IBM today rolled out its Power11 line of servers, the first new generation of IBM Power servers since 2021. The new servers offer an incremental performance boost over older Power servers. But perhaps more importantly, the Power11 boxes include features that will appeal to organizations trying to build and run AI workloads, including  a Spyre Accelerator designed to boost AI inference workloads and energy efficiency gains.

Like the Power10, Power11 chips are based on 16-core dies, with 15 cores active at any time. Unlike the previous generation of chips, the extra core can be activated in case one of the other 15 fail, which will make these already reliable machines even more reliable. In fact, IBM goes so far as to boast that Power11 will deliver “zero planned downtime for system maintenance.”

On the RAM side of things, Power11 servers utilize OpenCAPI Memory Interface (OMI) channels and support differential DIMM (D-DIMM), which is exposed as DDR5 memory. IBM says Power11 servers get up to 55% better core performance compared to Power9 and up to 45% more capacity compared to Power10. Power11 boxes will also include the Spyre Accelerator, a system-on-a-chip, beginning in the fourth quarter.

IBM’s Spyre ASIC provides up to 300 TOPS in AI inference processing power (Image source IBM)

The unveiled Power11 lineup includes: Power E1180, a full rack system with up to 256 cores and 64TB of RAM; Power E1150, a 4U server with up to 120 cores and 16TB of RAM; Power S1124, a 4U server with up to 60 cores and 8TB of RAM; and the Power S1122, a 2U server with up to 60 cores and 4TB of RAM. IBM will also make the S1124 and S1122 available in its IBM Cloud via the IBM Power Virtual Server.

IBM first launched Spyre on the System Z mainframe, and Power11 marks the beginning of its usage on the Power side of the frame. Officially, it’s an ASIC that connects to the server bus via PCIe card. It features 32 AI accelerator cores and 128GB of LPDDR5 memory, and delivers 300 TOPS, or Tera Operations per Second, of computing power. IBM developed Spyre alongside its Telum II processor, both of which were launched at the Hot Chips 2024 conference and which featured heavily in the launch of IBM’s new z17 mainframe this April.
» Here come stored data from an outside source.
(** C35: the descriptor parser on any bytes. It stays inside the array of the
    descriptor, ends, and changes nothing but the log. *)
Theorem hid_parse_descriptor_safe {W} path value rsize h (s : st W) :
  bytes_ok value -> rsize <= Z.of_nat (length value) ->
  exists p s', parse_descriptor path value rsize h s = Done (p, s') /\
    s_mem s' = s_mem s /\ s_world s' = s_world s.
Proof.
  intros Hb Hl. apply wp_inv. unfold parse_descriptor. apply parse_loop_total; [done|done|lia..].
Qed.

(** A descriptor that stops in the middle of an item. *)
Lemma hid_parse_descriptor_safe_witness :
  exists p s', parse_descriptor None [5; 1; 0xFE; 0; 0; 0x0B; 1] 7 no_parsed (scripted quiet) =
      Done (p, s') /\
    s_mem s' = s_mem (scripted quiet) /\ s_world s' = quiet.
Proof.
  apply (hid_parse_descriptor_safe None [5; 1; 0xFE; 0; 0; 0x0B; 1] 7 no_parsed (scripted quiet)).
  - repeat constructor; lia.
  - discriminate.
Defined.

(** An End Collection item without a collection: the unsigned depth wraps
    around, and the usages after it are ignored. *)
Example end_collection_underflow :
  parse_descriptor None [0xC0; 5; 1; 9; 6] 5 no_parsed (scripted quiet) =
    Done (no_parsed, scripted quiet).
Proof. reflexivity. Qed.

(** * Reports *)

Section Reports.
Context {W : Type} `{Posix W}.
Implicit Types s : st W.

(** Whether [detect_kernel26_byte_bug] found the bug. *)
Definition kernel_bug s : bool := negb (static "bug" s =? 0).

Lemma linux_version_eq s : exists v s', hs_linux_version s = Done (v, s') /\
  s_world s' = s_world s /\ same_objects s s' /\ static "init" s' = static "init" s /\
  (v <> 0 -> static "version" s' = v).
Proof.
  unfold hs_linux_version, bind, load_static.
  destruct (Z.eqb_spec (static "version" s) 0) as [E|E]; cbn [negb].
  - unfold get. destruct (if 3 <=? _ then _ else _) as [release patch].
    eexists _, _. split; [done|]. split; [done|]. split; [done|].
    unfold static. cbn. rewrite lookup_insert_eq, lookup_insert_ne by done. done.
  - exists (static "version" s), s. done.
Qed.

Lemma flag_bool (b : bool) : negb ((if b then 1 else 0) =? 0) = b.
Proof. by destruct b. Qed.

(** The bug is in Linux 2.6.28 to 2.6.33; the version is read once. *)
Lemma detect_kernel26_byte_bug_eq s : static "init" s = 0 ->
  exists v s1 s', hs_linux_version s = Done (v, s1) /\
    detect_kernel26_byte_bug s = Done ((20628000 <=? v) && (v <? 20634000), s') /\
    kernel_bug s' = (20628000 <=? v) && (v <? 20634000) /\ static "init" s' = 1 /\
    s_world s' = s_world s /\ same_objects s s'.
Proof.
  intros Hi. destruct (linux_version_eq s) as (v & s1 & E & Hw & Hs & Hi1 & Hv).
  unfold detect_kernel26_byte_bug, load_static. unfold bind at 1. rewrite Hi. cbn [Z.eqb].
  unfold bind at 1. unfold bind at 1. rewrite E.
  assert (hs_linux_version s1 = Done (v, s1) \/ v = 0) as Hv2.
  { destruct (Z.eq_dec v 0) as [|Hne]; [by right|]. left.
    unfold hs_linux_version, bind, load_static. rewrite (Hv Hne).
    by rewrite (proj2 (Z.eqb_neq _ _) Hne). }
  set (b := (20628000 <=? v) && (v <? 20634000)).
  exists v, s1, (with_statics <["init" := 1]>
    (with_statics <["bug" := if b then 1 else 0]> s1)).
  split; [done|].
  assert (static "bug" (with_statics <["init" := 1]>
    (with_statics <["bug" := if b then 1 else 0]> s1)) = if b then 1 else 0) as Hbug.
  { unfold static. cbn. by rewrite lookup_insert_ne, lookup_insert_eq. }
  split; [|split; [unfold kernel_bug; rewrite Hbug; apply flag_bool|]].
  - assert (bind (if 20628000 <=? v then
        let* v2 := hs_linux_version in ret (v2 <? 20634000) else ret false)
      (fun bug => store_static "bug" (if bug : bool then 1 else 0) ;;; store_static "init" 1) s1 =
      Done (tt, with_statics <["init" := 1]>
        (with_statics <["bug" := if b then 1 else 0]> s1))) as ->.
    { unfold b. destruct (Z.leb_spec 20628000 v); [|done].
      destruct Hv2 as [Hv2| ->]; [|lia]. unfold bind at 1, bind at 1. by rewrite Hv2. }
    unfold bind. rewrite Hbug. by rewrite flag_bool.
  - split; [unfold static; cbn; by rewrite lookup_insert_eq|]. by split.
Qed.

Lemma wp_detect (Q : bool -> st W -> Prop) s :
  (forall s', s_world s' = s_world s -> same_objects s s' -> Q (kernel_bug s') s') ->
  wp detect_kernel26_byte_bug Q s.
Proof.
  intros HQ. destruct (Z.eq_dec (static "init" s) 0) as [Hi|Hi].
  - destruct (detect_kernel26_byte_bug_eq s Hi) as (v & s1 & s' & _ & E & Hb & _ & Hw & Hs).
    eapply wp_intro; [exact E|]. rewrite <- Hb. by apply HQ.
  - eapply wp_intro; [|apply (HQ s); by repeat split].
    unfold detect_kernel26_byte_bug, bind, load_static.
    by rewrite (proj2 (Z.eqb_neq _ _) Hi).
Qed.

(** The documentation of [read]: no more bytes than asked for. *)
Definition read_documented : Prop :=
  forall fd n w bytes w', 0 <= n -> read fd n w = (Ok bytes, w') ->
    Z.of_nat (length bytes) <= n.

(** What the caller gets of the bytes of one report the kernel delivered: the
    report ID first, 0 for a device without. *)
Definition framed (numbered bug : bool) (got : list Z) : list Z :=
  match numbered, bug, got with
  | true, true, got => tail got
  | true, false, got => got
  | false, _, [] => []
  | false, _, got => 0 :: got
  end.
(** The bytes asked of the kernel for a buffer of [size]. *)
Definition asked (numbered bug : bool) (size : Z) : Z :=
  match numbered, bug with
  | true, true => size + 1
  | true, false => size
  | false, _ => size - 1
  end.

Definition same_handle (h h' : hidraw_handle) : Prop :=
  hh_dev h' = hh_dev h /\ hh_fd h' = hh_fd h /\ hh_parsed h' = hh_parsed h.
Built for AI Inference, Not Training

After missing the AI model training craze of the past three years, IBM is happy to have a new server that fits squarely into the AI plans of big enterprises and scientific organizations–with energy efficiency a big selling point, to boot.

That’s because, for the past three years, system vendors have been chasing the market for training ever-bigger AI models with ever-bigger GPU clusters. As Large Language Models (LLMs) approached the one trillion parameter mark, customers sought–and OEMs delivered–massive GPU-equipped compute clusters.

Power 11 DDR5 memory modules (Image courtesy IBM)

However, there was one server OEM who missed that AI training boat: IBM. Since the launch of Power10 in 2021, IBM has not sold a new system that integrates at the chip level with GPUs. The new Power11 chips, which is based on the Power10 design, also does not support GPU connections, which will not garner it much support among hyperscalers looking to train massive LLMs.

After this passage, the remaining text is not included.